People of colour continue to be disproportionately impacted by HIV globally

Marc Thompson is director at health and wellbeing promotion organisation, The Love Tank. A documentary based on his story, “Saved by a Stranger”, will by shown on Thursday on BBC2

The stories of Black gay men are often absent when we talk about people living with HIV. I am telling my story so that people can see a different narrative and so that people who look like me can finally see themselves represented.

When I was first diagnosed with HIV aged 17, I was shocked, surprised and devastated. I had only been out for just over a year and it came completely out of the blue, putting an absolute stop to all my plans, hopes and dreams. At that point in my life, I was in the middle of doing my A levels; I was planning to go to university.

Within the space of an hour, it felt like my life was taken away from me and I was thrown into a pit of despair.

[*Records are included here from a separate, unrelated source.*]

(** * Molecular UTM benchmarks: a shallow embedding of the Python sources

    The development follows [benchmarks/sat_benchmark.py],
    [benchmarks/tsp_benchmark.py], [benchmarks/run_benchmarks.py],
    [examples/benchmark_runs/example_benchmark.py] and
    [examples/basic_turing/simple_utm.py].
    Python values are modelled as the code has them: [int] as [Z], [str] as
    [string], [dict] as [gmap], [list] as [list], [float] as IEEE-754
    binary64 ([spec_float] at precision 53), exceptions as a [result]
    monad, and the module-level random generator as an explicit stream of
    draws threaded through every call that consumes randomness. *)

From Stdlib Require Import ZArith Bool Lia Ascii String Decimal DecimalString DecimalZ.
From Stdlib Require Import Floats.SpecFloat.
From Stdlib Require Import Reals Lra.
From stdpp Require Import base option list gmap strings.

Local Open Scope string_scope.
Local Open Scope list_scope.
Local Open Scope stdpp_scope.
Local Open Scope Z_scope.

(** ** Python exceptions as a result monad *)

Inductive exn : Set :=
  | ValueError
  | IndexError
  | OverflowError
  | ZeroDivisionError
  | ParseError
  | UnicodeEncodeError.

Inductive result (A : Type) : Type :=
  | Ok (a : A)
  | Raise (e : exn).
Arguments Ok {A} a.
Arguments Raise {A} e.

Definition rbind {A B} (m : result A) (k : A -> result B) : result B :=
  match m with
  | Ok a => k a
  | Raise e => Raise e
  end.

Notation "'let*' x ':=' m 'in' k" := (rbind m (fun x => k))
  (at level 10, x name, m at level 100, k at level 200, only parsing).

Definition is_ok {A} (m : result A) : bool :=
  match m with Ok _ => true | Raise _ => false end.

(** ** The random generator

    [random] is a process-wide generator.  A generator state is the stream
    of its future raw draws; each library call consumes a prefix. *)

Definition rng := nat -> N.

Definition rng_tail (g : rng) : rng := fun i => g (S i).

(** [randbelow n] for [n > 0]: one raw draw reduced into [range(n)]. *)
Definition randbelow (n : nat) (g : rng) : nat * rng :=
  (N.to_nat (N.modulo (g O) (N.of_nat n)), rng_tail g).

(** [random.choice([True, False])]: [seq[randbelow(2)]]. *)
Definition random_choice_bool (g : rng) : bool * rng :=
  let '(k, g') := randbelow 2 g in
  (match k with O => true | _ => false end, g').

(** Python sequence indexing [l[i]] with negative indices counted from the
    end and [IndexError] outside [-len(l) <= i < len(l)]. *)
Definition py_index {A} (l : list A) (i : Z) : result A :=
  let n := Z.of_nat (length l) in
  let j := if 0 <=? i then i else n + i in
  if (0 <=? j) && (j <? n) then
    match l !! Z.to_nat j with
    | Some x => Ok x
    | None => Raise IndexError
    end
  else Raise IndexError.

(** [range(n)] for a Python int [n]: empty when [n <= 0]. *)
Definition py_range (n : Z) : list Z := Z.of_nat <$> seq 0 (Z.to_nat n).

(** [pool[j] = pool[n - i - 1]] in [random.sample]; in range by construction. *)
Definition pool_move {A} (pool : list A) (j last : nat) : list A :=
  match pool !! last with
  | Some x => <[j := x]> pool
  | None => pool
  end.

(** The selection loop of [random.sample(population, k)] (pool branch):
    [i] counts the picks already made, [n] is [len(population)]. *)
Fixpoint sample_loop {A} (k : nat) (n i : nat) (pool : list A) (g : rng)
  : list A * rng :=
  match k with
  | O => ([], g)
  | S k' =>
      let '(j, g1) := randbelow (n - i) g in
      let picked := match pool !! j with Some x => [x] | None => [] end in
      let pool' := pool_move pool j (n - i - 1) in
      let '(rest, g2) := sample_loop k' n (S i) pool' g1 in
      (picked ++ rest, g2)
  end.

(** [random.sample(population, k)]: [ValueError] unless [0 <= k <= n]. *)
Definition random_sample {A} (population : list A) (k : nat) (g : rng)
  : result (list A * rng) :=
  let n := length population in
  if (k <=? n)%nat then Ok (sample_loop k n 0 population g)
  else Raise ValueError.

(** ** Python floats: IEEE-754 binary64 *)

Module Float.

Definition prec : Z := 53.
Definition emax : Z := 1024.

Definition float := spec_float.

Definition add : float -> float -> float := SFadd prec emax.
Definition sub : float -> float -> float := SFsub prec emax.
Definition mul : float -> float -> float := SFmul prec emax.
Definition div : float -> float -> float := SFdiv prec emax.
Definition sqrt : float -> float := SFsqrt prec emax.

Definition is_nan (x : float) : bool :=
  match x with S754_nan => true | _ => false end.
Definition is_inf (x : float) : bool :=
  match x with S754_infinity _ => true | _ => false end.
Definition is_zero (x : float) : bool :=
  match x with S754_zero _ => true | _ => false end.
Definition is_finite (x : float) : bool :=
  match x with S754_zero _ | S754_finite _ _ _ => true | _ => false end.

(** The sign bit; a NaN carries none. *)
Definition sign_bit (x : float) : option bool :=
  match x with
  | S754_zero s | S754_infinity s | S754_finite s _ _ => Some s
  | S754_nan => None
  end.

(** Comparison operators of Python floats: any comparison with a NaN
    (other than [!=]) is [False]. *)
Definition eqb : float -> float -> bool := SFeqb.
Definition ltb : float -> float -> bool := SFltb.
Definition leb : float -> float -> bool := SFleb.

(** The literals the sources use. *)
Definition zero : float := S754_zero false.
Definition one : float := S754_finite false 4503599627370496 (-52).
Definition four_point_three : float :=
  S754_finite false 4841369599423283 (-50).

(** Conversion of a Python int to float (as done for the int operand of
    [float * int]): correctly rounded, [OverflowError] when the int is
    too large for a double. *)
Definition of_int (n : Z) : result float :=
  let x := binary_normalize prec emax n 0 false in
  if is_inf x then Raise OverflowError else Ok x.

(** [int(x)]: truncation toward zero; [ValueError] on NaN and
    [OverflowError] on an infinity. *)
Definition to_int (x : float) : result Z :=
  match x with
  | S754_nan => Raise ValueError
  | S754_infinity _ => Raise OverflowError
  | S754_zero _ => Ok 0
  | S754_finite s m e =>
      let a := match e with
               | Zneg p => Z.shiftr (Zpos m) (Zpos p)
               | _ => Z.shiftl (Zpos m) e
               end in
      Ok (if s then - a else a)
  end.

End Float.

(** ** String formatting used by the f-strings *)

Definition nl : string := String (ascii_of_nat 10) EmptyString.

(** [str(n)] / [{n}] for a Python int. *)
Definition str_int (n : Z) : string := NilZero.string_of_int (Z.to_int n).

(** [repr(b)] for a Python bool. *)
Definition repr_bool (b : bool) : string := if b then "True" else "False".

(** [", ".join(parts)]. *)
Fixpoint join_comma (parts : list string) : string :=
  match parts with
  | [] => ""
  | [p] => p
  | p :: ps => p +:+ ", " +:+ join_comma ps
  end.

(** ** The simulation result consumed by the benchmarks

    [MolecularUTM.execute_crn_string] lives in [molecular_utm_mvp.core],
    outside the benchmark modules; the benchmarks only read the ["steps"]
    entry of the dict it returns.  The simulator is a parameter of every
    [run]. *)

Record utm_result := {
  steps : option Z;
  final_state : gmap string Z
}.

(** [result.get("steps", 0)]. *)
Definition get_steps (r : utm_result) : Z := default 0 (steps r).

(** ** benchmarks/sat_benchmark.py *)

Module SAT.

(** A literal is the tuple [(var_idx, negated)]. *)
Definition literal : Type := Z * bool.
Definition clause : Type := list literal.

(** The fields of [SATBenchmark] other than the [utm] handle. *)
Record SATBenchmark := {
  variables : list string;
  clauses : list clause
}.

Definition repr_literal (l : literal) : string :=
  "(" +:+ str_int (fst l) +:+ ", " +:+ repr_bool (snd l) +:+ ")".

(** [{clause}]: the repr of a list of tuples. *)
Definition repr_clause (c : clause) : string :=
  "[" +:+ join_comma (repr_literal <$> c) +:+ "]".

(** [num_clauses = int(4.3 * num_vars)]. *)
Definition default_num_clauses (num_vars : Z) : result Z :=
  let* x := Float.of_int num_vars in
  Float.to_int (Float.mul Float.four_point_three x).

(** The inner loop of [generate_3sat_instance]: one random negation flag
    per selected variable. *)
Fixpoint negate_vars (selected_vars : list Z) (g : rng) : clause * rng :=
  match selected_vars with
  | [] => ([], g)
  | var_idx :: rest =>
      let '(negated, g1) := random_choice_bool g in
      let '(c, g2) := negate_vars rest g1 in
      ((var_idx, negated) :: c, g2)
  end.

(** The outer loop, [for _ in range(num_clauses)], over the remaining
    iteration count. *)
Fixpoint generate_clauses (count : nat) (num_vars : Z) (g : rng)
  : result (list clause * rng) :=
  match count with
  | O => Ok ([], g)
  | S count' =>
      let* r := random_sample (py_range num_vars) 3 g in
      let '(selected_vars, g1) := r in
      let '(c, g2) := negate_vars selected_vars g1 in
      let* r := generate_clauses count' num_vars g2 in
      let '(cs, g3) := r in
      Ok (c :: cs, g3)
  end.

Definition generate_3sat_instance (num_vars : Z) (num_clauses : option Z)
  (g : rng) : result (SATBenchmark * rng) :=
  let* n := match num_clauses with
            | None => default_num_clauses num_vars
            | Some n => Ok n
            end in
  let vars := (fun i => "x" +:+ str_int i) <$> py_range num_vars in
  let* r := generate_clauses (Z.to_nat n) num_vars g in
  let '(cs, g') := r in
  Ok ({| variables := vars; clauses := cs |}, g').

Definition crn_header : string :=
  "-- 3-SAT Chemical Reaction Network" +:+ nl +:+
  "-- Variables represented as molecular species (TRUE/FALSE states)" +:+ nl +:+
  "-- Clauses as reactions that must be satisfied" +:+ nl +:+
  nl.

(** First loop of [create_sat_crn]: two flip reactions per variable. *)
Fixpoint variable_reactions (vars : list string) : string :=
  match vars with
  | [] => ""
  | var :: rest =>
      var +:+ "_false -> " +:+ var +:+ "_true, rate=1.0" +:+ nl +:+
      var +:+ "_true -> " +:+ var +:+ "_false, rate=1.0" +:+ nl +:+
      variable_reactions rest
  end.

(** [reactants] of one clause; indexing [self.variables] may raise. *)
Fixpoint clause_reactants (vars : list string) (c : clause)
  : result (list string) :=
  match c with
  | [] => Ok []
  | (var_idx, negated) :: rest =>
      let* var_name := py_index vars var_idx in
      let state := if negated then "false" else "true" in
      let* rs := clause_reactants vars rest in
      Ok ((var_name +:+ "_" +:+ state) :: rs)
  end.
Lemma mergeLoop_registered (l : list ExtractedReference) :
  forall st st',
    registerAll (existing st) ([], []) = Normal (sets st) ->
    mergeLoop l st = Normal st' ->
    registerAll (existing st') ([], []) = Normal (sets st').
Proof.
  induction l as [| r l IH]; intros st st' G L; simpl in L.
  - injection L as <-. exact G.
  - destruct (mergeStep st r) as [st1 | m] eqn:S1; simpl in L; [| discriminate].
    apply mergeStep_normal in S1.
    destruct S1 as [[D ->] | [D (s1 & R & ->)]].
    + apply (IH (mkMergeState (existing st) (sets st) (addedCount st)
                              (S (duplicateCount st))) st'); [exact G | exact L].
    + apply (IH (mkMergeState (existing st ++ [r]) s1 (S (addedCount st))
                              (duplicateCount st)) st'); [| exact L].
      simpl. rewrite registerAll_app, G. simpl. rewrite R. reflexivity.
Qed.

Lemma within_refl (s : StringSet * StringSet) : within s s.
Proof. split; auto. Qed.

Lemma within_trans (a b c : StringSet * StringSet) :
  within a b -> within b c -> within a c.
Proof. intros [H1 H2] [H3 H4]. split; auto. Qed.

Lemma register_within (r : ExtractedReference) (s s' : StringSet * StringSet) :
  register r s = Normal s' -> within s s'.
Proof.
  destruct s as [ks rs], s' as [ks' rs']. intros R.
  apply register_normal in R. destruct R as [-> ->].
  unfold addKey, addRaw. split; intros x H; simpl in *.
  - destruct (keyText r); [apply has_cons; right |]; exact H.
  - destruct (rawText r); [apply has_cons; right |]; exact H.
Qed.

Lemma mergeLoop_within (l : list ExtractedReference) :
  forall st st', mergeLoop l st = Normal st' -> within (sets st) (sets st').
Proof.
  induction l as [| r l IH]; intros st st' L; simpl in L.
  - injection L as <-. apply within_refl.
  - destruct (mergeStep st r) as [st1 | m] eqn:S1; simpl in L; [| discriminate].
    apply mergeStep_normal in S1.
    destruct S1 as [[D ->] | [D (s1 & R & ->)]].
    + apply IH in L. exact L.
    + apply IH in L. simpl in L.
      eapply within_trans; [eapply register_within; eauto | exact L].
Qed.
Lemma serial_start (c : nat) (t : N) (evs : list Event) :
  closed evs -> serial evs -> serial (Started c t :: evs).
Proof.
  intros Hc Hs. destruct evs as [|[c' t'|c' h t'] evs]; simpl in *; tauto.
Qed.

Lemma initial_inv (t0 : N) : Inv (initial t0).
Proof.
  constructor; simpl; try lia; auto.
Qed.

Lemma processQueue_inv (s : State) : Inv s -> Inv (processQueue s).
Proof.
  destruct s as [q p l n sub acts tm evs].
  intros HI. pose proof HI as [Hl Ht Hsp Hse Hf Hsh]. cbn -[N.sub N.add N.ltb N.le minInterval] in *.
  unfold processQueue. cbn -[N.sub N.add N.ltb N.le minInterval].
  destruct p; [exact HI|].
  destruct q as [|call rest]; [exact HI|].
  destruct acts as [|[c w|c] [|a acts]];
    try (exfalso; exact Hsh);
    try (destruct Hsh as [Hp _]; discriminate Hp).
  destruct Hsh as (_ & Hc & Hb).
  destruct (N.ltb_spec (n - l) minInterval) as [E|E].
  - constructor; cbn -[N.sub N.add N.ltb N.le minInterval]; try assumption.
    repeat split; try assumption. unfold minInterval in *. lia.
  - constructor; cbn -[N.sub N.add N.ltb N.le minInterval]; try assumption.
    + constructor; [simpl; lia | exact Ht].
    + eapply spaced_snoc; [exact Hsp | exact Hb | unfold minInterval in *; lia].
    + now apply serial_start.
    + rewrite <- app_assoc. exact Hf.
    + split; [reflexivity|]. eauto.
Qed.

Lemma activation_eqb_refl (a : Activation) : activation_eqb a a = true.
Proof.
  destruct a; simpl; rewrite ?Nat.eqb_refl, ?N.eqb_refl; reflexivity.
Qed.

At the time, it felt like a death sentence. The only information we had about the virus was that if you caught it, you would get ill and you would die. One of my first reactions was anger. I was angry because I lived in a world that wasn't sympathetic and didn’t care about my life as a young Black gay man.

But my anger pushed me to make a change because I didn't want anybody else to become infected. And if they did, I didn't want them to have to experience what I had gone through. So I committed myself to not only finding ways to help gay men prevent themselves becoming infected, but also to find a way that young Black gay men in particular living with HIV could be supported and feel empowered.

I want them to have the knowledge to push back and challenge stigma, hate and rejection.

Racism has been a constant factor. As a Black gay man, I experienced racism from society and also from within the LGBT+ community. When I would access HIV services, I was very often one of the only Black faces that I would see when I went into those spaces. It felt very isolating.

Today, whilst HIV has not gone away, the advent of anti-retroviral drugs in the late 1990s changed things enormously.

The fact that my levels of HIV are now undetectable means I cannot transmit the virus, the central plank of the current U=U (undetectable = untransmittable) campaign.

Yet despite these advances, people of colour continue to be disproportionately impacted by HIV globally. The first thing to point out is, we're not doing anything differently from other people. We’re not having more sex and we're not having more unprotected sex. But there are issues such as structural racism and the fact that we in the Black community have limited access to HIV prevention programmes and information about the virus that is targeted to our needs.

When I was younger, I didn't have access to condoms or HIV prevention information that spoke to me as a young Black gay man, and I didn't have the tools and the language to negotiate the safer sex that would have protected me.

Fast forward 30 or so years, and young Black gay men in particular are still experiencing the same issues that I did. If we look at the drop in the rates of HIV diagnoses in London in the past few years, they've been incredible, but they haven't impacted in the same way on gay men who aren’t white, born in Britain and have English as a first language.

If we look at the uptake of the daily anti-HIV transmission pill, PrEP, in this country, it's been overwhelmingly white gay men who have taken it up.

How do we change this? We change it through education, and we change it through HIV prevention programmes being established that are culturally appropriate and meet the needs of people of colour.

COVID has shone a spotlight on the health inequalities faced by Black and Brown communities in this country. We need to start looking at the healthcare systems and ask why non-white people have poorer health outcomes and access.

We know that if the HIV epidemic had affected young white straight people in the 1980s, this government would have acted immediately. Today, we see how COVID is disproportionately affecting Black and Brown communities.

The government needs to act and show that it cares about Black and Brown lives.